For those who live or interact with a cognitive disorder patient, it’s important to not focus on the dementia. It can start with very simple conversational skills.
- Don’t try to talk about the past, about things that require memory of long ago events. It can be embarrassing for the patient, when someone they’re with is looking at them expectantly and all they can give back is a blank look. Instead, lead such conversations, and leave little spots where they can jump in to share the enjoyment of the memory you’re supplying.
- Likewise, don’t constantly harp on how they keep forgetting things. Of course it can be trying to need to repeat the same things over and over, but it’s not the dementia patient’s fault they can’t remember.

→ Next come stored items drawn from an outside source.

(** The request carries what the configuration of the endpoint asks for: the secret of
    Telegram, the token of Feishu, the signature of Weixin, and the one of WeCom, which
    covers the encrypted message. *)
Definition credentials (q : public_route) (r : http_request) (endpoint : EpS.InteractionEndpoint) : Prop :=
  match q with
  | PTelegram => ∃ cfg, Telegram.ConfigFromEndpoint endpoint = Some cfg ∧
      Telegram.verifySecret (Telegram.normalize cfg) (req_headers r) = true
  | PFeishu => ∃ cfg env, Feishu.ConfigFromEndpoint endpoint = Some cfg ∧
      Feishu.parseEnvelope (TrimSpace (limited_body r)) = Some env ∧
      Feishu.verifyToken (Feishu.normalize cfg) (Feishu.token_of env) = true
  | PWeChat _ => ∃ cfg, Weixin.ConfigFromEndpoint endpoint = Some cfg ∧
      Weixin.VerifySignature (Weixin.Token (Weixin.normalize cfg)) (weixin_query r) = true
  | PWeCom _ => ∃ cfg encrypted, WeCom.ConfigFromEndpoint endpoint = Some cfg ∧
      WeCom.unmarshal_envelope (TrimSpace (limited_body r)) = Some encrypted ∧
      WeCom.verifySignature (WeCom.CallbackToken (WeCom.normalize cfg))
        (WeCom.mkQuery (Query r "msg_signature") (Query r "timestamp") (Query r "nonce") encrypted) = true
  | _ => False
  end.

(** The endpoint of the path takes the request: it is of the provider, enabled for inbound
    messages, and the request carries its credentials. *)
Definition admits (q : public_route) (r : http_request) (s : Store.Store) (endpoint : EpS.InteractionEndpoint) : Prop :=
  endpoint ∈ rows EpS.InteractionEndpoint s ∧ EpS.ID endpoint = TrimSpace (PathValue r "endpointID") ∧
  EpS.InboundEnabled endpoint = true ∧
  (∃ provider, delivers q = Some provider ∧ EqualFold (EpS.Provider endpoint) provider = true) ∧
  credentials q r endpoint.

Definition by_hook (q : public_route) (r : http_request) (s : Store.Store) (m : Mw.MessageRow) : Prop :=
  ∃ endpoint, admits q r s endpoint ∧ by_endpoint (EpS.ID endpoint) m.
(** * MCleaner: the IMAP session and deletion workflow of [mcleaner.py]

    A shallow embedding of [process_mailbox_folder], [process_mailbox] and
    the account loop of [main].  The program talks to a mail server through
    [imaplib]; every library call either returns a value or raises a Python
    exception.  The library and the server are not part of the program, so
    they appear here as an arbitrary deterministic oracle that answers each
    call from the history of everything that happened before it.  The
    program itself is written in a small monad that records the trace of
    library calls (with their outcomes) and of log records, and that
    propagates exceptions the way Python does. *)

From Stdlib Require Import List String Ascii ZArith Lia Bool.
Import ListNotations.

Open Scope string_scope.
Open Scope list_scope.

(** ** Values exchanged with [imaplib] *)

(** Python [bytes]; one [ascii] per octet. *)
Definition bytes : Type := string.

(** The identity of an [imaplib.IMAP4_SSL] connection object. *)
Definition Session : Type := nat.

(** One element of the data list of an [imaplib] reply: [None], a [bytes]
    object, or the [(header, literal)] tuple of a fetched literal. *)
Inductive Part : Type :=
| PNone
| PBytes (b : bytes)
| PTuple (header body : bytes).

(** Every [imaplib] command returns [(typ, [data, ...])]. *)
Definition Reply : Type := (string * list Part)%type.

(** Python exceptions that occur in the program.  All of them derive from
    [Exception].  [IMAP4_error] stands for [imaplib.IMAP4.error] and its
    subclasses [abort] and [readonly] ([imaplib.IMAP4_SSL.error] is the
    same class); [OSError] for socket and TLS failures. *)
Inductive Exn : Type :=
| IMAP4_error (msg : string)
| OSError (msg : string)
| UnboundLocalError (name : string)
| KeyError (key : string)
| IndexError
| AttributeError
| TypeError
| UnicodeDecodeError.

Definition is_IMAP4_error (e : Exn) : bool :=
  match e with IMAP4_error _ => true | _ => false end.

(** The search criterion [f'(OLDER {n})']. *)
Inductive Criterion : Type :=
| OLDER (seconds : Z).

(** The [imaplib] methods the program calls on a connection, with the
    arguments that vary ([select] is always called with [readonly=False],
    [search] with charset [None], [fetch] with ['(RFC822)'], [store] with
    ['+FLAGS'] and ['\\Deleted']). *)
Inductive Command : Type :=
| Login (user password : string)
| Select (folder : string)
| Search (c : Criterion)
| Fetch (num : bytes)
| Store (num : bytes)
| Expunge
| Close
| Logout.

(** ** Log records

    The records of the [logging] calls, kept structured: one constructor
    per format string of the source, carrying the interpolated values. *)
Inductive Level : Type := INFO | ERROR.

Inductive LogMsg : Type :=
| MsgStart
    (* 'Start ifcm.com.ru mail cleaner' *)
| MsgSearch (user folder : string) (cut_time : Z)
    (* '{user}: {folder}: Search for messages older {cut_time}h' *)
| MsgMarkDated (user folder : string) (num : bytes) (date : option string)
    (* '{user}: {folder}: Add Delete mark for message #{num}, message date: {msg[Date]}' *)
| MsgMark (user folder : string) (num : bytes)
    (* '{user}: {folder}: Add Delete mark for message #{num}' *)
| MsgSearchFailed (user folder status : string)
    (* '{user}: {folder}: Failed to search emails: {status}' *)
| MsgExpunge (user folder : string)
    (* '{user}: {folder}: Delete all marked messages' *)
| MsgImapError (user : string) (e : Exn)
    (* '{user}: IMAP error: {e}' *)
| MsgMailboxError (user : string) (e : Exn).
    (* '{user}: Error processing mailbox: {e}' *)

(** ** Traces *)

Inductive Event : Type :=
| Connected (host : string) (r : Exn + Session)
    (* imaplib.IMAP4_SSL(host) was called, with its outcome *)
| Commanded (mail : Session) (c : Command) (r : Exn + Reply)
    (* a method was called on connection [mail], with its outcome *)
| Logged (lvl : Level) (m : LogMsg).

Definition Trace : Type := list Event.

(** ** The environment

    [imap4_ssl] and [command] answer the library calls from the history;
    [decode_utf8] is [bytes.decode('utf-8')] ([None]: [UnicodeDecodeError]);
    [message_date part] is [email.message_from_string(part)['Date']]
    ([None]: the header is absent, and Python yields [None]). *)
Record World : Type := {
  imap4_ssl : Trace -> string -> Exn + Session;
  command : Trace -> Session -> Command -> Exn + Reply;
  decode_utf8 : bytes -> option string;
  message_date : string -> option string
}.

(** An [email.message.Message], identified by the text it was parsed from. *)
Inductive Message : Type :=
| message_from_string (part : string).

Definition getitem_Date (w : World) (msg : Message) : option string :=
  match msg with message_from_string part => message_date w part end.

(** ** The monad: history in, outcome and emitted events out *)

Definition M (A : Type) : Type := Trace -> (Exn + A) * Trace.

Definition ret {A : Type} (a : A) : M A := fun _ => (inr a, []).

Definition raise {A : Type} (e : Exn) : M A := fun _ => (inl e, []).

Definition bind {A B : Type} (m : M A) (f : A -> M B) : M B :=
  fun h =>
    match m h with
    | (inl e, out) => (inl e, out)
    | (inr a, out) =>
        match f a (h ++ out) with
        | (r, out') => (r, out ++ out')
        end
    end.

(** Runs [m] and hands its outcome, exception or value, to the caller:
    the entry of a [try] block. *)
Definition attempt {A : Type} (m : M A) : M (Exn + A) :=
  fun h => match m h with (r, out) => (inr r, out) end.

Declare Scope py_scope.
Delimit Scope py_scope with py.
Notation "x <- m ;; k" := (bind m (fun x => k))
  (at level 61, m at next level, right associativity) : py_scope.
Notation "m ;; k" := (bind m (fun _ => k))
  (at level 61, right associativity) : py_scope.
Open Scope py_scope.

Definition logging (lvl : Level) (m : LogMsg) : M unit :=
  fun _ => (inr tt, [Logged lvl m]).

Definition IMAP4_SSL (w : World) (host : string) : M Session :=
  fun h => let r := imap4_ssl w h host in (r, [Connected host r]).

- Don’t ask open ended questions, for example “what can I get you to drink?” Give them choices like tea or lemonade.
- If you feel they are not recognizing you, state who you are. Don’t ask “Do you recognize me?” This could make them feel guilty and like a failure. And do not let your feelings get hurt if they don’t know who you are. Just state who you are and that you are happy to see them.
It’s your job to be patient and supportive. After all, you’re healthy.
When a loved one is having cognition problems, what you say is critical for their peace of mind #HealthStatus
- 1Long lists of activities in a row can easily confuse someone with dementia. Use short sentences and one activity at a time.
- 2Using the actual name of a person is a good reinforcement for who they are.
- 3It is important to grasp a dementia patient’s attention before having a conversation.